There is nothing cute about mouse shit in your pantry.
There is nothing sweet about the staccato scrape of their hard little feet in your drywall, rousing you from a dreamless sleep. The fuckers may be fuzzy, but they are neither adorable nor benign. There is a reason they are called pests.
And they must be controlled.
“I think I heard a mouse in the house,” I said to Pat as he wiped the sleep from his eyes and made his way to the kitchen.
“Did you see it?”
“No. Just heard the little tap-tap, and I looked for it, but then it stopped.”
“Probably just the ice in the refrigerator.”
I should have known better than to bring it up before coffee, but I’d been sitting with this invisible interloper for two hours, listening to it rummage through the walls as I shook the curtains, crawled beneath the sink and shined my iPhone flashlight along the dust bunnies haunting our baseboards. The next day, I heard it again and uncovered hard evidence.

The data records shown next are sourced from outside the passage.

Lemma processAssets_frame :
  forall stats m m',
    processAssets stats m = Normal m' ->
    same_summaries m m'
    /\ entrypoints m' = entrypoints m
    /\ (assetCount m = 0 ->
        assetCount m' = List.length (doc_array stats "assets"))
    /\ (primitive (totalSize m) = true -> primitive (totalSize m') = true).
Proof.
  intros stats m m' H. unfold processAssets in H. bind_inv H.
  pose proof (get_get_opt _ _ _ E) as Hx. unfold doc_array. rewrite <- Hx.
  destruct (JS.truthy x && JS.isArray x) eqn:Harr.
  - revert H.
    match goal with
    | |- foldM _ ?m1 _ = _ -> _ => set (start := m1)
    end.
    intro H.
    assert (Hgoal :
      same_summaries start m'
      /\ entrypoints m' = entrypoints start
      /\ assetCount m' = assetCount start
      /\ (primitive (totalSize start) = true
          -> primitive (totalSize m') = true)).
    { revert H. generalize start. clear.
      induction (Arr.elements x) as [|a l IH]; intros start H; simpl in H.
      - injection H as <-. auto using same_summaries_refl.
      - bind_inv H. apply processAsset_frame in E.
        apply IH in H. destruct E as (S1 & E1 & A1 & P1).
        destruct H as (S2 & E2 & A2 & P2).
        repeat split; try congruence; eauto using same_summaries_trans.
        all: destruct S1 as (? & ? & ? & ? & ? & ?);
             destruct S2 as (? & ? & ? & ? & ? & ?); congruence. }
    destruct Hgoal as (S & E1 & A & P). subst start. simpl in *.
    repeat split; try tauto; try apply S; try congruence.
  - injection H as <-. repeat split; try tauto.
    intro Hz. rewrite Hz.
    destruct x; simpl in *; try reflexivity. discriminate.
Qed.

“There really is a mouse,” I told Pat. “I looked behind the couch. There’s poop.”
He grunted. It was 6:30.
Days later, I returned home from a holiday happy hour with friends. The whine of our shop-vac greeted me at the door. The closet hung open, disgorging heavy coats and fleece jackets on the dining room floor. In the living room, sofa cushions tumbled across the carpet. The TV and its spaghetti of cables and wires hung out of their nook.
The back door gaped open.
“I saw that mouse,” Pat said. “Sumbitch jumped out of the coat closet and ran right between Coolidge’s legs!”
Coolidge, our 117-pound Rhodesian Ridgeback, was nonplussed. His sidekick Winslow, the vicious pitbull, cowered in the kitchen. The game was afoot: Pat wanted to use the sonic cannon of the shop-vac and the gentle nudging of a broom to encourage the mouse to surrender peacefully and leave through the back door. I wanted to get a shovel.
Instead, we chased it out from under one set of sofa cushions into the pantry then under the refrigerator then across to the dishwasher and behind the stove.
The dogs had long gone to bed.
“I want to call an exterminator.”
“It’s just one mouse.”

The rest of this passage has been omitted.